**Source information**.
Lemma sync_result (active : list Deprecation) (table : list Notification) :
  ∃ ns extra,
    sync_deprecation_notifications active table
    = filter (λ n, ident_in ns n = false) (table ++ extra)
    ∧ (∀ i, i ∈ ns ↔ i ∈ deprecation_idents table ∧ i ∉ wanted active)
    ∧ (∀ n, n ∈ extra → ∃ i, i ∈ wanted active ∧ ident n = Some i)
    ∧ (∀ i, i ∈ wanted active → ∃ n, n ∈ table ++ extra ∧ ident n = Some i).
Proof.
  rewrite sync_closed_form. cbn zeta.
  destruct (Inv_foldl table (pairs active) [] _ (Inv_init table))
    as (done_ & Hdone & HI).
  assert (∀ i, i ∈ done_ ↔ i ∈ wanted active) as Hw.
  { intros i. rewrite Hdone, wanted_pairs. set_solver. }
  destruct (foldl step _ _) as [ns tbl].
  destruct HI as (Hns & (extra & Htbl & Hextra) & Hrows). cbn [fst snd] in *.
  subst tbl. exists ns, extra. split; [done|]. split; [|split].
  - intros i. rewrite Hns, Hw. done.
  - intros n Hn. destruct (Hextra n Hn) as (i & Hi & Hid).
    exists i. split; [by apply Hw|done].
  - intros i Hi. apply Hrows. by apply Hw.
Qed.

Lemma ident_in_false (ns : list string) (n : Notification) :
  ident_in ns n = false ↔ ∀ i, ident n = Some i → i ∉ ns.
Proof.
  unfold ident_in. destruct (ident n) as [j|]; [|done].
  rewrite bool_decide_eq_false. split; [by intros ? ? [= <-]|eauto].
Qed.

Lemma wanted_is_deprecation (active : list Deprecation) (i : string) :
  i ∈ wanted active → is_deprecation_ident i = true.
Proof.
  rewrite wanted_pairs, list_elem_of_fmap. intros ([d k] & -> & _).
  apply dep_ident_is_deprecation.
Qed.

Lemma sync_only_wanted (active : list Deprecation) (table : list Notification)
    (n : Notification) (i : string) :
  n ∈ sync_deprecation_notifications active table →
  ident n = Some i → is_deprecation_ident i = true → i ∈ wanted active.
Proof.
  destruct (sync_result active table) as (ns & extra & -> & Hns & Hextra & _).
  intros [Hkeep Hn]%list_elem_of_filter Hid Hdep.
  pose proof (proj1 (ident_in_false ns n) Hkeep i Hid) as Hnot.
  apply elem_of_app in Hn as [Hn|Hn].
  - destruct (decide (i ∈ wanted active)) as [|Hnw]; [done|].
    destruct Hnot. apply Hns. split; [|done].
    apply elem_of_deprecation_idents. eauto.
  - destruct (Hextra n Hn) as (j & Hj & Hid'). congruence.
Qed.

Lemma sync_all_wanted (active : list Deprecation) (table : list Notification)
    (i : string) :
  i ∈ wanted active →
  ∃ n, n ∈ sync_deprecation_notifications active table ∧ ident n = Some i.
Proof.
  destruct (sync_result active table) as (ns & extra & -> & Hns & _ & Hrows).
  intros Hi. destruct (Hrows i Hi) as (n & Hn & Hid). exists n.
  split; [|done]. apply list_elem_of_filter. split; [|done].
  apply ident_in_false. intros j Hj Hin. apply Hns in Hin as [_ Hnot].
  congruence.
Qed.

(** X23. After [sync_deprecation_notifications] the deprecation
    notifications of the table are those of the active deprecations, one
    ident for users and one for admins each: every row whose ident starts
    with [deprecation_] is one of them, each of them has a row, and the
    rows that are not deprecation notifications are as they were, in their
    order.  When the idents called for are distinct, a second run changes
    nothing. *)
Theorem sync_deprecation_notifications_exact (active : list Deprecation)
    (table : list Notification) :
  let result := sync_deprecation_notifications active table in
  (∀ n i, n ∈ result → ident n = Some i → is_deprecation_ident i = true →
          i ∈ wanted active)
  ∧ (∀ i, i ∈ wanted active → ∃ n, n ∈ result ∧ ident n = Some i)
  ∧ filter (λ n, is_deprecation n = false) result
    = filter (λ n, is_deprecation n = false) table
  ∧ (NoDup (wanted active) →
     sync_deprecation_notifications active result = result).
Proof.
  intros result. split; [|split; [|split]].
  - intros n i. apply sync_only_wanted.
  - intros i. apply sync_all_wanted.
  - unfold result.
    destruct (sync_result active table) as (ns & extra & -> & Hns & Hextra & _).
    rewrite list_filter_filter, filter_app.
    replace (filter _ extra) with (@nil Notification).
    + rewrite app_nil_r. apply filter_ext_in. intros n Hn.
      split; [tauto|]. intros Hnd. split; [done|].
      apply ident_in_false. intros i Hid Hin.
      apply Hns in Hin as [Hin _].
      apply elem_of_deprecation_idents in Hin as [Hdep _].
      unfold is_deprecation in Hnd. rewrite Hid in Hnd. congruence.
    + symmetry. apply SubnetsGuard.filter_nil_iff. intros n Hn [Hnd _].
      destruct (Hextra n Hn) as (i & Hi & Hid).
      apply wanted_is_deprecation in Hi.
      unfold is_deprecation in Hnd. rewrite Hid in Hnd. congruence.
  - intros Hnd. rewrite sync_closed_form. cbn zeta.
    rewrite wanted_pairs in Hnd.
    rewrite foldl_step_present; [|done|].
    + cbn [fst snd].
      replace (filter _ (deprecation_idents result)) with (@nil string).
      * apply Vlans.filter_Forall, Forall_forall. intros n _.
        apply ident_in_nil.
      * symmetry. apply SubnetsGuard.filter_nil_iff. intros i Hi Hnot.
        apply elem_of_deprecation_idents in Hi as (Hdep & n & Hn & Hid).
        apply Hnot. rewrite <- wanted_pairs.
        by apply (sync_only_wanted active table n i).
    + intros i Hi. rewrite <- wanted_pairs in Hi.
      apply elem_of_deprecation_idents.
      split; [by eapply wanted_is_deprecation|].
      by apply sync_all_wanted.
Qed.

**Exercise directions**. Return the entries above exactly, each one complete.

**Answer space**.
Lemma sync_result (active : list Deprecation) (table : list Notification) :
  ∃ ns extra,
    sync_deprecation_notifications active table
    = filter (λ n, ident_in ns n = false) (table ++ extra)
    ∧ (∀ i, i ∈ ns ↔ i ∈ deprecation_idents table ∧ i ∉ wanted active)
    ∧ (∀ n, n ∈ extra → ∃ i, i ∈ wanted active ∧ ident n = Some i)
    ∧ (∀ i, i ∈ wanted active → ∃ n, n ∈ table ++ extra ∧ ident n = Some i).
Proof.
  rewrite sync_closed_form. cbn zeta.
  destruct (Inv_foldl table (pairs active) [] _ (Inv_init table))
    as (done_ & Hdone & HI).
  assert (∀ i, i ∈ done_ ↔ i ∈ wanted active) as Hw.
  { intros i. rewrite Hdone, wanted_pairs. set_solver. }
  destruct (foldl step _ _) as [ns tbl].
  destruct HI as (Hns & (extra & Htbl & Hextra) & Hrows). cbn [fst snd] in *.
  subst tbl. exists ns, extra. split; [done|]. split; [|split].
  - intros i. rewrite Hns, Hw. done.
  - intros n Hn. destruct (Hextra n Hn) as (i & Hi & Hid).
    exists i. split; [by apply Hw|done].
  - intros i Hi. apply Hrows. by apply Hw.
Qed.

Lemma ident_in_false (ns : list string) (n : Notification) :
  ident_in ns n = false ↔ ∀ i, ident n = Some i → i ∉ ns.
Proof.
  unfold ident_in. destruct (ident n) as [j|]; [|done].
  rewrite bool_decide_eq_false. split; [by intros ? ? [= <-]|eauto].
Qed.

Lemma wanted_is_deprecation (active : list Deprecation) (i : string) :
  i ∈ wanted active → is_deprecation_ident i = true.
Proof.
  rewrite wanted_pairs, list_elem_of_fmap. intros ([d k] & -> & _).
  apply dep_ident_is_deprecation.
Qed.

Lemma sync_only_wanted (active : list Deprecation) (table : list Notification)
    (n : Notification) (i : string) :
  n ∈ sync_deprecation_notifications active table →
  ident n = Some i → is_deprecation_ident i = true → i ∈ wanted active.
Proof.
  destruct (sync_result active table) as (ns & extra & -> & Hns & Hextra & _).
  intros [Hkeep Hn]%list_elem_of_filter Hid Hdep.
  pose proof (proj1 (ident_in_false ns n) Hkeep i Hid) as Hnot.
  apply elem_of_app in Hn as [Hn|Hn].
  - destruct (decide (i ∈ wanted active)) as [|Hnw]; [done|].
    destruct Hnot. apply Hns. split; [|done].
    apply elem_of_deprecation_idents. eauto.
  - destruct (Hextra n Hn) as (j & Hj & Hid'). congruence.
Qed.

Lemma sync_all_wanted (active : list Deprecation) (table : list Notification)
    (i : string) :
  i ∈ wanted active →
  ∃ n, n ∈ sync_deprecation_notifications active table ∧ ident n = Some i.
Proof.
  destruct (sync_result active table) as (ns & extra & -> & Hns & _ & Hrows).
  intros Hi. destruct (Hrows i Hi) as (n & Hn & Hid). exists n.
  split; [|done]. apply list_elem_of_filter. split; [|done].
  apply ident_in_false. intros j Hj Hin. apply Hns in Hin as [_ Hnot].
  congruence.
Qed.

(** X23. After [sync_deprecation_notifications] the deprecation
    notifications of the table are those of the active deprecations, one
    ident for users and one for admins each: every row whose ident starts
    with [deprecation_] is one of them, each of them has a row, and the
    rows that are not deprecation notifications are as they were, in their
    order.  When the idents called for are distinct, a second run changes
    nothing. *)
Theorem sync_deprecation_notifications_exact (active : list Deprecation)
    (table : list Notification) :
  let result := sync_deprecation_notifications active table in
  (∀ n i, n ∈ result → ident n = Some i → is_deprecation_ident i = true →
          i ∈ wanted active)
  ∧ (∀ i, i ∈ wanted active → ∃ n, n ∈ result ∧ ident n = Some i)
  ∧ filter (λ n, is_deprecation n = false) result
    = filter (λ n, is_deprecation n = false) table
  ∧ (NoDup (wanted active) →
     sync_deprecation_notifications active result = result).
Proof.
  intros result. split; [|split; [|split]].
  - intros n i. apply sync_only_wanted.
  - intros i. apply sync_all_wanted.
  - unfold result.
    destruct (sync_result active table) as (ns & extra & -> & Hns & Hextra & _).
    rewrite list_filter_filter, filter_app.
    replace (filter _ extra) with (@nil Notification).
    + rewrite app_nil_r. apply filter_ext_in. intros n Hn.
      split; [tauto|]. intros Hnd. split; [done|].
      apply ident_in_false. intros i Hid Hin.
      apply Hns in Hin as [Hin _].
      apply elem_of_deprecation_idents in Hin as [Hdep _].
      unfold is_deprecation in Hnd. rewrite Hid in Hnd. congruence.
    + symmetry. apply SubnetsGuard.filter_nil_iff. intros n Hn [Hnd _].
      destruct (Hextra n Hn) as (i & Hi & Hid).
      apply wanted_is_deprecation in Hi.
      unfold is_deprecation in Hnd. rewrite Hid in Hnd. congruence.
  - intros Hnd. rewrite sync_closed_form. cbn zeta.
    rewrite wanted_pairs in Hnd.
    rewrite foldl_step_present; [|done|].
    + cbn [fst snd].
      replace (filter _ (deprecation_idents result)) with (@nil string).
      * apply Vlans.filter_Forall, Forall_forall. intros n _.
        apply ident_in_nil.
      * symmetry. apply SubnetsGuard.filter_nil_iff. intros i Hi Hnot.
        apply elem_of_deprecation_idents in Hi as (Hdep & n & Hn & Hid).
        apply Hnot. rewrite <- wanted_pairs.
        by apply (sync_only_wanted active table n i).
    + intros i Hi. rewrite <- wanted_pairs in Hi.
      apply elem_of_deprecation_idents.
      split; [by eapply wanted_is_deprecation|].
      by apply sync_all_wanted.
Qed.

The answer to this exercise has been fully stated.